THE PROBLEM:
Below are the records; copy exactly the stretch from the line containing "setDeck [] >>>" through the line containing "(fst ((restrict_check (viewMore", both ends included, and nothing else.
========================================
Definition setGamePhase (v : Phase) : Update := fun s =>
  {| bankroll := bankroll s; throughput := throughput s;
     points := points s; deck := deck s; playerHand := playerHand s;
     dealerHand := dealerHand s; betAmount := betAmount s;
     gamePhase := v; message := message s;
     autoPlayMode := autoPlayMode s; lastPlayerTotal := lastPlayerTotal s;
     lastDealerTotal := lastDealerTotal s;
     lastHandResult := lastHandResult s |}.

Definition setMessage (v : string) : Update := fun s =>
  {| bankroll := bankroll s; throughput := throughput s;
     points := points s; deck := deck s; playerHand := playerHand s;
     dealerHand := dealerHand s; betAmount := betAmount s;
     gamePhase := gamePhase s; message := v;
     autoPlayMode := autoPlayMode s; lastPlayerTotal := lastPlayerTotal s;
     lastDealerTotal := lastDealerTotal s;
     lastHandResult := lastHandResult s |}.

Definition setAutoPlayMode (v : bool) : Update := fun s =>
  {| bankroll := bankroll s; throughput := throughput s;
     points := points s; deck := deck s; playerHand := playerHand s;
     dealerHand := dealerHand s; betAmount := betAmount s;
     gamePhase := gamePhase s; message := message s;
     autoPlayMode := v; lastPlayerTotal := lastPlayerTotal s;
     lastDealerTotal := lastDealerTotal s;
     lastHandResult := lastHandResult s |}.

Definition setLastPlayerTotal (v : Z) : Update := fun s =>
  {| bankroll := bankroll s; throughput := throughput s;
     points := points s; deck := deck s; playerHand := playerHand s;
     dealerHand := dealerHand s; betAmount := betAmount s;
     gamePhase := gamePhase s; message := message s;
     autoPlayMode := autoPlayMode s; lastPlayerTotal := v;
     lastDealerTotal := lastDealerTotal s;
     lastHandResult := lastHandResult s |}.

Definition setLastDealerTotal (v : Z) : Update := fun s =>
  {| bankroll := bankroll s; throughput := throughput s;
     points := points s; deck := deck s; playerHand := playerHand s;
     dealerHand := dealerHand s; betAmount := betAmount s;
     gamePhase := gamePhase s; message := message s;
     autoPlayMode := autoPlayMode s; lastPlayerTotal := lastPlayerTotal s;
     lastDealerTotal := v;
     lastHandResult := lastHandResult s |}.

Definition setLastHandResult (v : HandResult) : Update := fun s =>
  {| bankroll := bankroll s; throughput := throughput s;
     points := points s; deck := deck s; playerHand := playerHand s;
     dealerHand := dealerHand s; betAmount := betAmount s;
     gamePhase := gamePhase s; message := message s;
     autoPlayMode := autoPlayMode s; lastPlayerTotal := lastPlayerTotal s;
     lastDealerTotal := lastDealerTotal s;
     lastHandResult := v |}.

(** ** The handlers of the component

    Each takes the state [c] its closure captured (the state of the render
    it was created in) and returns the updates it queues. *)

Definition resetGame : Update :=
  setBankroll 1000 >>> setThroughput 0 >>> setPoints 0 >>>
  setDeck [] >>> setPlayerHand [] >>> setDealerHand [] >>>
  setGamePhase betting >>>
  setMessage "Game reset! Place your bet and click Deal!" >>>
  setLastPlayerTotal 0 >>> setLastDealerTotal 0 >>>
  setLastHandResult NoResult >>> setAutoPlayMode false.
(** The continuation of a RESTRICT check whose query saw a referencing
    record fails with [OPERATION_FAILED], whatever the world it runs in:
    either the filter found the record, or it threw on a [null] record and
    view.more failed with [OPERATION_FAILED]. *)
Lemma restrict_check_fires cfg id rel rs w' :
  w'.(w_faults) = [] ->
  let '(checkFile, checkField) :=
    if String.eqb rel.(rel_type) "N:M" then (rel.(junctionFile), rel.(junctionLocalField))
    else (rel.(foreignFile), rel.(foreignField)) in
  w'.(w_files) !! resolve cfg (ensureJsonExtension checkFile) = Some (Text (JArr rs)) ->
  existsb (fun r => js_loose_eq_str (field r checkField) id) rs = true ->
  forall w'', fst ((restrict_check (viewMore cfg) id rel).(check_rest)
                     (fst ((restrict_check (viewMore cfg) id rel).(check_query) w')) w'') =
              Err (createXdbError OPERATION_FAILED).
Proof.
  intros Hf. unfold restrict_check. destruct (if String.eqb rel.(rel_type) "N:M" then _ else _) as [cf cfd].
  intros Hc Hex w''. cbn [check_query check_rest].
  assert (fst (viewMore cfg cf (filter_options (loose_eq_filter cfd id) (Some 1%Z)) w') =
            Err (createXdbError OPERATION_FAILED) \/
          exists v, fst (viewMore cfg cf (filter_options (loose_eq_filter cfd id) (Some 1%Z)) w') = Ok v /\
                    result_data v <> []) as [E|[v [E Hv]]].
  { cut (wp (viewMore cfg cf (filter_options (loose_eq_filter cfd id) (Some 1%Z)))
            (fun r _ => r = Err (createXdbError OPERATION_FAILED) \/
                        exists v, r = Ok v /\ result_data v <> []) w').
    { unfold wp. destruct (viewMore _ _ _ w'). done. }
    unfold viewMore. cbv zeta. apply wp_catch, wp_bind.
    eapply wp_safeParseJSON_text; [done|exact Hc|]. intros w1 _. cbv beta iota.
    cbn [options_valid filter_options opt_skip opt_limit opt_sort opt_filter negb andb].
    apply existsb_exists in Hex as [x [Hx Ex]].
    destruct (filter_opt (loose_eq_filter cfd id) rs) as [l|] eqn:F.
    - pose proof (filter_opt_keeps _ _ _ x F Hx (loose_eq_filter_true _ _ _ Ex)) as Hl.
      destruct l as [|x0 l]; [done|].
      wps. right. eexists. split; [reflexivity|]. done.
    - wps. left. done. }
  - rewrite E. reflexivity.
  - rewrite E. unfold catch, await_res, mbind, M_bind, mret, M_ret.
    destruct (result_data v); [done|]. reflexivity.
Qed.

Lemma filter_length_ne {A} (p : A -> bool) (l : list A) :
  existsb p l = true -> Nat.eqb (length l) (length (List.filter (fun x => negb (p x)) l)) = false.
Proof.
  intros H. apply Nat.eqb_neq. induction l as [|x l IH]; simpl in *; [done|].
  destruct (p x) eqn:E; simpl.
  - pose proof (List.filter_length_le (fun x => negb (p x)) l). lia.
  - intros [= E']. apply IH; done.
Qed.





Lemma insert_by_perm cmp x l : insert_by cmp x l ≡ₚ x :: l.
Proof.
  induction l as [|y l IH]; simpl; [done|].
  destruct (cmp y x <=? 0)%Z; [|done].
  rewrite IH. apply perm_swap.
Qed.

Lemma fold_insert_perm cmp l acc :
  fold_left (fun acc x => insert_by cmp x acc) l acc ≡ₚ l ++ acc.
Proof.
  revert acc. induction l as [|x l IH]; intros acc; simpl; [done|].
  rewrite IH, insert_by_perm. rewrite <-Permutation_middle. done.
Qed.

Lemma sgn_cases (z : Z) :
  ((z < 0)%Z /\ Z.sgn z = (-1)%Z) \/ (z = 0%Z /\ Z.sgn z = 0%Z) \/ ((0 < z)%Z /\ Z.sgn z = 1%Z).
Proof. destruct z; simpl; lia. Qed.

Lemma filter_all_false {A} (p : A -> bool) (l : list A) :
  (forall z, In z l -> p z = false) -> List.filter p l = [].
Proof.
  induction l as [|x l IH]; intros H; simpl; [done|].
  rewrite H by (left; done). apply IH. intros; apply H; right; done.
Qed.

Lemma StronglySorted_lookup {A} (R : A -> A -> Prop) (l : list A) i j x y :
  StronglySorted R l -> (i < j)%nat -> l !! i = Some x -> l !! j = Some y -> R x y.
Proof.
  intros H. revert i j. induction H as [|a l _ IH Ha]; intros i j Hij Hi Hj; [done|].
  destruct i as [|i]; destruct j as [|j]; [lia| | |].
  - simpl in Hi, Hj. injection Hi as <-. rewrite Forall_forall in Ha. apply Ha.
    apply list_elem_of_lookup_2 in Hj. exact Hj.
  - lia.
  - simpl in Hi, Hj. apply (IH i j); [lia|done|done].
Qed.

(** The insertion sort on the elements of [dom], for a comparator that is
    a total preorder there. *)
Section InsertionSort.
Local Open Scope list_scope.
Variable cmp : jval -> jval -> Z.
Variable dom : list jval.
Hypothesis Hanti : forall x y, In x dom -> In y dom -> Z.sgn (cmp x y) = (- Z.sgn (cmp y x))%Z.
Hypothesis Htrans : forall x y z, In x dom -> In y dom -> In z dom ->
  (cmp x y <= 0)%Z -> (cmp y z <= 0)%Z -> (cmp x z <= 0)%Z.

Definition cmp_le (x y : jval) : Prop := (cmp x y <= 0)%Z.

Lemma cmp_total x y : In x dom -> In y dom -> (cmp y x <= 0)%Z \/ (cmp x y <= 0)%Z.
Proof.
  intros Hx Hy. pose proof (Hanti x y Hx Hy) as A.
  destruct (sgn_cases (cmp x y)) as [[? E]|[[? E]|[? E]]];
  destruct (sgn_cases (cmp y x)) as [[? E']|[[? E']|[? E']]]; lia.
Qed.

Lemma cmp_zero_sym x y : In x dom -> In y dom -> cmp x y = 0%Z -> cmp y x = 0%Z.
Proof.
  intros Hx Hy E. pose proof (Hanti x y Hx Hy) as A. rewrite E in A.
  destruct (sgn_cases (cmp y x)) as [[? E']|[[? E']|[? E']]]; lia.
Qed.

Lemma insert_by_sorted x l :
  In x dom -> (forall y, In y l -> In y dom) ->
  StronglySorted cmp_le l -> StronglySorted cmp_le (insert_by cmp x l).
Proof.
  intros Hx. induction l as [|y l IH]; intros Hl Hs; simpl.
  - constructor; [constructor|constructor].
  - inversion Hs as [|? ? Hs' Hf]; subst.
    destruct (cmp y x <=? 0)%Z eqn:E.
    + constructor.
      * apply IH; [intros; apply Hl; right; done|done].
      * eapply Permutation_Forall; [symmetry; apply insert_by_perm|].
        constructor; [apply Z.leb_le; done|done].
    + apply Z.leb_gt in E.
      assert (cmp_le x y) as Hxy.
      { destruct (cmp_total y x) as [?|?]; [apply Hl; left; done|done|unfold cmp_le; lia|lia]. }
      constructor; [constructor; done|].
      constructor; [done|]. rewrite Forall_forall in Hf |- *. intros z Hz.
      apply (Htrans x y z); [done|apply Hl; left; done|apply Hl; right; apply list_elem_of_In; done
                             |done|apply Hf; done].
Qed.
Lemma flush_cleared_fields env s :
  logQueue (flush_cleared env s) = [] /\
  errorHashes (flush_cleared env s) = ∅ /\
  crashlytics (flush_cleared env s) = crashlytics s /\
  (storage_set_ok env QUEUE_KEY "[]" = true ->
   storage (flush_cleared env s) !! QUEUE_KEY = Some "[]").
Proof.
  unfold flush_cleared. cbn [with_console logQueue errorHashes crashlytics storage set_console].
  rewrite saved_logQueue, saved_errorHashes, saved_crashlytics, saved_storage.
  split_and!; try done. intros Hset.
  change (queue_text (logQueue (set_errorHashes ∅ (set_logQueue [] s)))) with "[]".
  rewrite Hset. apply lookup_insert_eq.
Qed.

Lemma init_try_accepted env c (rest : M Async) s :
  remote_ok env (crashlytics s) c = true ->
  init_try (crashlytics_call env c >> rest) s
  = init_try rest (set_crashlytics (crashlytics s ++ [c]) s).
Proof. intros Hc. unfold init_try, try_catch, bind, crashlytics_call. by rewrite Hc. Qed.

Ltac case_call c :=
  match goal with
  | |- context [remote_ok ?e ?h c] => destruct (remote_ok e h c)
  end.

Lemma run_init_suspended env s : run_async env init_suspended s = init env s.
Proof.
  unfold init_suspended, init. cbn [run_async].
  unfold getItem, console_log, console_error, init_try, await_call, await_value.
  unfold console_write, storage_getString, crashlytics_call, modify, try_catch, bind, ret, throw.
  cbn [run_async crashlytics set_crashlytics set_console storage].
  case_call (SetCrashlyticsCollectionEnabled true); [|reflexivity].
  destruct (storage_get_ok env "userID"); [|reflexivity].
  cbn [run_async crashlytics set_crashlytics set_console storage].
  match goal with |- context [remote_ok env ?h (SetUserId ?u)] =>
    destruct (remote_ok env h (SetUserId u)) end; [|reflexivity].
  cbn [run_async crashlytics set_crashlytics set_console storage].
  case_call (SetAttribute "environment" (APP_ENV env)); [|reflexivity].
  cbn [run_async crashlytics set_crashlytics set_console storage].
  case_call (SetAttribute "platform" (Platform_OS env)); [|reflexivity].
  cbn [run_async crashlytics set_crashlytics set_console storage].
  case_call (SetAttribute "app_version" "1.0.0"); [|reflexivity].
  cbn [run_async crashlytics set_crashlytics set_console storage].
  match goal with |- context [restoreQueue env ?st] =>
    destruct (restoreQueue env st) as [[[[]|e] s']|] end; try reflexivity.
  cbn [run_async]. by destruct (startFlushTimer s') as [[[[]|e] s'']|].
Qed.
========================================
YOUR SOLUTION:
  setDeck [] >>> setPlayerHand [] >>> setDealerHand [] >>>
  setGamePhase betting >>>
  setMessage "Game reset! Place your bet and click Deal!" >>>
  setLastPlayerTotal 0 >>> setLastDealerTotal 0 >>>
  setLastHandResult NoResult >>> setAutoPlayMode false.
(** The continuation of a RESTRICT check whose query saw a referencing
    record fails with [OPERATION_FAILED], whatever the world it runs in:
    either the filter found the record, or it threw on a [null] record and
    view.more failed with [OPERATION_FAILED]. *)
Lemma restrict_check_fires cfg id rel rs w' :
  w'.(w_faults) = [] ->
  let '(checkFile, checkField) :=
    if String.eqb rel.(rel_type) "N:M" then (rel.(junctionFile), rel.(junctionLocalField))
    else (rel.(foreignFile), rel.(foreignField)) in
  w'.(w_files) !! resolve cfg (ensureJsonExtension checkFile) = Some (Text (JArr rs)) ->
  existsb (fun r => js_loose_eq_str (field r checkField) id) rs = true ->
  forall w'', fst ((restrict_check (viewMore cfg) id rel).(check_rest)
                     (fst ((restrict_check (viewMore cfg) id rel).(check_query) w')) w'') =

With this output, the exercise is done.